Tidak ada sahutan sama sekali membuat Arfa menyengritkan dahinya bingung. Tapi ia tetap mencopot sepatunya dan ia taruh di rak sepatu yang sudah di sediakan di halaman rumahnya.

"Kok sepi? Bunda mana?" gumam Arfa sambil menjalankan kakinya menuju dapur. Entah kenapa tiba-tiba tenggorokkannya terasa kering membuatnya ingin sekali ia basahi dengan air dingin yang berada di lemari pendinginnya.

Ketika sampai di dapur, Arfa langsung mengambil gelas lalu menuju kearah lemari pendingin untuk mengambil air yang berada di botol yang akan ia tuangkan di dalam gelas nantinya.

"Ah.... segarnya" desahnya saat air dingin itu telah masuk kedalam tenggorokkannya.

"Loh? Adek udah pulang ternyata. Makanya tadi Bunda di depan nemuin sepatu fantofel milik adek" ucap seseorang wanita paruh baya di balik punggung Arfa membuat Arfa menaruh gelas di atas meja makan lalu membalikkan tubuhnya untuk menghadap wanita itu.

"Bunda" ucap Arfa seraya berjalan menghampiri Bundanya lalu menyalimi punggung tangan Bundanya. "Bunda kemana aja?"

"Bunda tadi habis nganterin loundry-an tetangga"

Arfa menghela nafasnya dan tiba-tiba mukanya menjadi sedih dengan pandangan mengarah ke Bundanya.

"Bunda pasti capek ya? Habis nyuci baju loundry-an banyak terus dijemur belum juga disetrika dan tambah lagi dianterin satu persatu ke orang yang titip loundry-an" ucap Arfa dengan nada sedih. "Maafin Arfa ya Bun? Arfa udah ngerepotin Bunda sama Ayah selama ini. Maafin Arfa yang belum jadi anak yang berbakti sama Bunda sama Ayah. Arfa anak yang nyusahin sama orang tua. Maafin Arfa gara-gara penyakit Arfa Bunda jadi bekerja kayak gini"

Bunda Arfa tersenyum tulus mendengar cerita Arfa tentang dirinya dan juga suaminya yang telah capek banting tulang demi mencari biaya untuk pengobatan Arfa.
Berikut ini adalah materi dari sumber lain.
Lemma get_blob_app b x j : get_blob b j <> None -> get_blob (b ++ [x]) j = get_blob b j.
Proof.
  unfold get_blob. destruct (decide (0 < j)); [|done]. intros Hj.
  destruct (b !! Z.to_nat (j - 1)) as [y|] eqn:E; [|done]. by rewrite (lookup_app_l_Some _ _ _ _ E).
Qed.

Lemma get_blob_new b m : get_blob (b ++ [Some m]) (Z.of_nat (List.length b) + 1) = Some m.
Proof.
  unfold get_blob. rewrite decide_True by lia. replace (Z.to_nat _) with (List.length b) by lia.
  by rewrite lookup_app_r, Nat.sub_diag by lia.
Qed.

Lemma get_blob_same b id m v :
  get_blob b id = Some m -> 0 < id /\ get_blob (<[Z.to_nat (id - 1) := Some v]> b) id = Some v.
Proof.
  unfold get_blob. destruct (decide (0 < id)); [|done]. intros E. split; [done|].
  destruct (b !! Z.to_nat (id - 1)) as [y|] eqn:El; [|done].
  by rewrite list_lookup_insert_eq by by eapply lookup_lt_Some.
Qed.

Definition mem_live (b : mem) (id : Z) : Prop := get_blob b id <> None.
Definition mem_clusters (b : mem) (id : Z) : Z := from_option size 0 (get_blob b id).
Definition mem_data (b : mem) (id o : Z) : Z := from_option (fun m => byte_of m o) 0 (get_blob b id).
Definition mem_opened (b : mem) (h id : Z) : Prop := h = id /\ mem_live b id.

(** Blobs with the same entry are as they were. *)
Lemma mem_keeps (P : Z -> Prop) b b' :
  (forall j, P j -> mem_live b j -> get_blob b' j = get_blob b j) ->
  keeps mem_live mem_clusters mem_data mem_opened P b b'.
Proof.
  intros E. unfold mem_live, mem_clusters, mem_data, mem_opened in *. split.
  - intros j HP Hl. by rewrite E.
  - intros j HP Hl. by rewrite E.
  - intros j o HP Hl. by rewrite E.
  - intros j h HP Hl [-> _]. unfold mem_live. by rewrite E.
Qed.

Lemma add_blob_keeps b m e id b' :
  add_blob b m = (e, id, b') ->
  keeps mem_live mem_clusters mem_data mem_opened (fun _ => True) b b' /\
  (e = 0 -> id <> 0 /\ ~ mem_live b id /\ get_blob b' id = Some m).
Proof.
  intros [= <- <- <-]. split; [apply mem_keeps; intros j _ Hj; by apply get_blob_app|]. intros _.
  split; [lia|]. split; [|apply get_blob_new]. intros Hl. apply Hl. unfold get_blob.
  rewrite decide_True by lia. by rewrite lookup_ge_None_2 by lia.
Qed.

#[export] Program Instance mem_blob_laws : BlobLaws mem := {|
  live := mem_live; clusters := mem_clusters; data := mem_data; opened := mem_opened
|}.
Next Obligation.
  intros b n e id b' E. apply add_blob_keeps in E as [K Hn]. split; [done|]. intros He.
  destruct (Hn He) as (H1 & H2 & H3). unfold mem_live, mem_clusters in *. by rewrite H3.
Qed.
Next Obligation.
  intros b id e p b' E. cbn in E. destruct (get_blob b id) as [m|] eqn:Eg; injection E as <- <- <-;
    (split; [by apply mem_keeps|]); [|done]. intros _. exists id. split; [done|]. split; [done|].
  unfold mem_live. by rewrite Eg.
Qed.
Next Obligation.
  intros b id e b' E. cbn in E. destruct (decide (0 < id)); injection E as <- <-; apply mem_keeps; [|done].
  intros j Hne _. by apply get_blob_insert.
Qed.
Next Obligation.
  intros b h id e b' [_ Hl] E. cbn in E. injection E as <- <-. split; [by apply mem_keeps|]. split; [done|].
  intros _. by apply mem_keeps.
Qed.
Next Obligation.
  intros b id e id' b' E. cbn in E. destruct (get_blob b id) as [m|].
  - apply add_blob_keeps in E as [K Hn]. split; [done|]. intros He. destruct (Hn He) as (H1 & H2 & H3).
    unfold mem_live in *. by rewrite H3.
  - injection E as <- <- <-. split; [by apply mem_keeps|done].
Qed.
Next Obligation. by intros b h id [-> _]. Qed.
Next Obligation.
  intros b h id lba n l [-> Hl] H1 H2 _ E. cbn in E. unfold mem_live in Hl.
  destruct (get_blob b id) as [m|] eqn:Eg; [|done]. injection E as <-. apply list_fmap_ext.
  intros _ o _. unfold mem_data. by rewrite Eg.
Qed.
Next Obligation.
  intros b h id l lba n e b' [-> Hl] H1 H2 _ Hlen _ E. cbn in E. unfold mem_live in Hl.
  destruct (get_blob b id) as [m|] eqn:Eg; [|done]. injection E as <- <-.
  destruct (get_blob_same b id m {| bytes := put_bytes (lba * unit_size) l (bytes m); size := size m |} Eg) as [Hp Es].
  split; [apply mem_keeps; intros j Hne _; by apply get_blob_insert|].
  unfold mem_opened, mem_live, mem_clusters, mem_data. rewrite Es, Eg. split_and!; try done.
  intros _ o. cbn [from_option size]. unfold byte_of. cbn [bytes]. rewrite put_bytes_lookup, Hlen, <- Z.mul_add_distr_r.
  destruct (decide _); [|done]. by rewrite nth_lookup.
Qed.

(** ** Concrete runs *)

Definition empty_store : object_store mem := {| table := ∅; bs := [] |}.

Lemma empty_store_wf : store_wf empty_store.
Proof. split; intros *; simpl; by rewrite lookup_empty. Qed.

(** Seven bytes that lie across two units. *)
Definition small_write : store_op := OpWrite "o" 509 [1; 2; 3; 4; 5; 6; 7].


End ObjectStore.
"Gak papa sayang, semua perjuangan Ayah sama Bunda gak sia-sia selama ini karena kamu..." ucap Bundanya menjeda sebentar sambil menoel hidung mancung Arfa. "Karena kamu masih bertahan dan masih disamping Bunda sama Ayah"
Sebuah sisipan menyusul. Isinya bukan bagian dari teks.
(* ===== verification/Codec.v ===== *)
(** * Serialization into buffers (src/localstore/spdk_buffer.h, types.h, log_entry.h)

    Integers are written in little-endian order and strings with their length in
    front.  Three records are stored in this way: the header of a log entry, the
    operations of a commit of the key-value store ([serialize_op] of kv_store.h), and
    the configurations of a raft group ([serialize] of configuration_manager.cc).

    A string is a list of bytes. *)

From stdpp Require Import list.
From S2P Require Import Prelude Wire.

Module Codec.

Record spdk_buffer := { _buf : list Z; _used : Z }.

Definition buf_size (b : spdk_buffer) : Z := Z.of_nat (List.length (_buf b)).
Definition remain (b : spdk_buffer) : Z := if _used b <? buf_size b then buf_size b - _used b else 0.
Definition reset (b : spdk_buffer) : spdk_buffer := {| _buf := _buf b; _used := 0 |}.

Definition inc (n : Z) (b : spdk_buffer) : spdk_buffer :=
  {| _buf := _buf b; _used := _used b + Z.min n (remain b) |}.

(** [memcpy(get_append(), bs, ...)]. *)
Definition store (bs : list Z) (b : spdk_buffer) : spdk_buffer :=
  {| _buf := take (Z.to_nat (_used b)) (_buf b) ++ bs ++ drop (Z.to_nat (_used b) + List.length bs) (_buf b);
     _used := _used b |}.

Definition append (bs : list Z) (b : spdk_buffer) : spdk_buffer :=
  let sz := Z.min (Z.of_nat (List.length bs)) (remain b) in
  inc sz (store (take (Z.to_nat sz) bs) b).

(** The bytes from [get_append()] on. *)
Definition at_append (b : spdk_buffer) : list Z := drop (Z.to_nat (_used b)) (_buf b).

(** ** Writing: whether it succeeded, and the buffer *)

Abbreviation put := (spdk_buffer -> bool * spdk_buffer).

Definition seq_put (p q : put) : put := fun b => let '(rc, b) := p b in if rc then q b else (false, b).

Definition done_put : put := fun b => (true, b).

Definition put_all {A} (f : A -> put) (l : list A) : put :=
  foldr (fun x k => seq_put (f x) k) done_put l.

Definition PutFixed (n : nat) (value : Z) : put := fun b =>
  if remain b <? Z.of_nat n then (false, b)
  else (true, inc (Z.of_nat n) (store (Wire.le n value) b)).

Definition PutFixed32 (value : Z) : put := PutFixed 4 value.
Definition PutFixed64 (value : Z) : put := PutFixed 8 value.

Definition PutString (value : list Z) : put := fun b =>
  if remain b <? 8 + Z.of_nat (List.length value) then (false, b)
  else
    let b := inc 8 (store (Wire.le 8 (Z.of_nat (List.length value))) b) in
    (true, append value b).

Definition PutOptString (value : option (list Z)) : put :=
  match value with Some v => PutString v | None => PutString [] end.

(** ** Reading: [Short] when there are too few bytes, [Overrun] when bytes after the
    end of the buffer are taken *)

Inductive got (A : Type) := Got (x : A) | Short | Overrun.
Arguments Got {A} x.
Arguments Short {A}.
Arguments Overrun {A}.

Abbreviation get A := (spdk_buffer -> got A * spdk_buffer).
Arfa tersenyum. Tak terasa bulir air matanya jatuh membasahi pipinya mengingat perjuangan yang dialami kedua orang tuanya untuk membuatnya tetap bertahan disisi mereka. Dan perjuangan mereka terbayarkan karena Arfa bisa bertahan hanya saja tidak lama sebelum pendonor ginjalnya datang dan ia segera melaksanakan operasi itu.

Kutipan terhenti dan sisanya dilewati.